# Diy fake hide/cave and pond



## Sofoula88 (Jun 19, 2011)

Hey everyone..so I've decided to fix up my tank and add abit of furniture.. I've already made a hide which I made out of foam and am working on my 2nd project atm which is a pond/pool, that will also double with basking platforms connecting to the top (it sounds complicated but once I'm done I'll post up pics and ull see what I mean), so as I said I made my hide but wasn't 100% happy with the colour.. I used styrofoam, white non sanded grout,liquid nails and clear pond tite.. I wanted a orange desert type colour.. But because I used white I ended up getting pink once I mixed I'm red..I saw other ppl do it and somehow they made orange so I dunno why I got pink..anyway a bottle of paint later and it resembled what I wanted.. So I don't wanna make the same mistake again.. I was thinking I could buy brown grout this time and possibly mix in red or orange paint but I'm Not sure what colour I'll get so I don't wanna buy it and then end up with an ewwy colour.. Or I could use the white again but that takes forever..or I could jst paint over the white grout,but then I think it may be too bright.. I tried making a colour pallette test where I used the white grout and mixed different amounts of paint in,and then did the paint over grout thing.. Mixing in the paint with the grout gave me best results..but like I said I had to use alot of paint..so I'm wondering if anyone has done this before and what colour grout/ paint you used to get a nice orange desert colour
thanks 
here are some pics of the hide..hope the links work,let me know what you all think =] 

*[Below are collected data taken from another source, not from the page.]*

(** [New]; no answer is an error. *)
Definition NewNode (local : ID) (shortID : string) (c : conn_state) (nodeInfo : option ServiceInfo) : option Node :=
  match nodeInfo with
  | None => None
  | Some info =>
      let n := mkNode shortID (si_node_id info) local (node_status (si_status info)) c
                 (mkMetrics 0 0 0 0 0 0 0 []) (FromGRPCInfo None) ∅ (si_meta info) NewPlacementMetrics in
      Some (setLabels (setMachineInfo (UpdateMetricsFromServiceInfoResponse n info) (si_machine info)) (si_labels info))
  end.

(** [NewClusterNode]: what the cluster knows of the instance, then the node's own
    answer, which may be missing. *)
Definition NewClusterNode (clusterID : ID) (nodeID : string) (st : ServiceInfoStatus) (md : NodeMetadata) (c : conn_state)
    (nodeInfo : option ServiceInfo) : Node :=
  let n := mkNode UnknownNomadNodeShortID nodeID clusterID (node_status st) c
             (mkMetrics 0 0 0 0 0 0 0 []) (FromGRPCInfo None) ∅ md NewPlacementMetrics in
  match nodeInfo with
  | None => n
  | Some info => setLabels (setMachineInfo (UpdateMetricsFromServiceInfoResponse n info) (si_machine info)) (si_labels info)
  end.

(** ** sync.go *)
Context {Rest E : Type} `{Countable ID} (team : ID → string).
Abbreviation Sandbox := (Sandbox ID Rest).
Abbreviation Store := (Store M ID Rest E).

Definition syncMaxRetries : nat := 4.
(** One attempt: the node's info, then its sandboxes with the clocks of the store. *)
Inductive sync_answer :=
  | InfoFails
  | ListFails (info : ServiceInfo)
  | Synced (info : ServiceInfo) (sbxs : list Sandbox) (now : Z) (clk : string → Z * Z).

Definition update_node (n : Node) (info : ServiceInfo) : Node :=
  let n := setStatus n (node_status (si_status info)) in
  let n := setMachineInfo n (si_machine info) in
  let n := setLabels n (si_labels info) in
  let n := setMetadata n (si_meta info) in
  UpdateMetricsFromServiceInfoResponse n info.

Fixpoint sync_tries (tries : nat) (answer : nat → sync_answer) (n : Node) (store : Store) : Node * Store * list (@callback_call ID Rest) * bool :=
  match tries with
  | O => (n, store, [], false)
  | S tries =>
      match answer tries with
      | InfoFails => sync_tries tries answer n store
      | ListFails info => sync_tries tries answer (update_node n info) store
      | Synced info sbxs now clk =>
          let n := update_node n info in
          let '(store, calls) := Store_Sync team store sbxs (NID n) now clk in
          (n, store, calls, true)
      end
  end.
Definition node_Sync (answer : nat → sync_answer) (n : Node) (store : Store) : Node * Store * list (@callback_call ID Rest) :=
  let '(n, store, calls, ok) := sync_tries syncMaxRetries answer n store in
  if (ok : bool) then (n, store, calls) else (setStatus n NodeStatusUnhealthy, store, calls).

(** ** The registry *)
(** [uuid_string] is [ID.String()]. *)
Context (LocalClusterID : ID) (uuid_string : ID → string).

Record registry := mkRegistry {
  node_objs : list Node;
  nodes : M nat;
  reg_store : Store;
}.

http://i820.photobucket.com/albums/zz121/sofoula88/4e7060fd.jpg

http://i820.photobucket.com/albums/zz121/sofoula88/c26106ac.jpg

http://i820.photobucket.com/albums/zz121/sofoula88/4a923a02.jpg

And another one with my beardie Lola sitting on it =]

http://i820.photobucket.com/albums/zz121/sofoula88/b20280ac.jpg


----------



## marteed (Jun 19, 2011)

Hi, i found that to be a problem as well, using too much paint. In the end to get a strong colour i mixed my own up and diluted it with some water and sprayed it on with a spray bottle. I used a mix of red, orange and browns. Takes a couple coats but uses a lot less paint. 
This isnt sealed yet and i used render not grout. Hope this helps!


----------



## Sofoula88 (Jun 19, 2011)

You sprayed te paint mix after you rendered it?..yer I'm thinking I might do that, did you use acrylic paint?

Looks good btw..very bright I like it =]

bump


----------



## marteed (Jun 20, 2011)

Yes after i rendered it, and the render was completely dry. The paint i used was just from my local $2 shop. you just have to be careful not to spray to much as it will run. I tried mine on paper first to get the right spray.
Thanks, this one i made for my gammon range carpet!


----------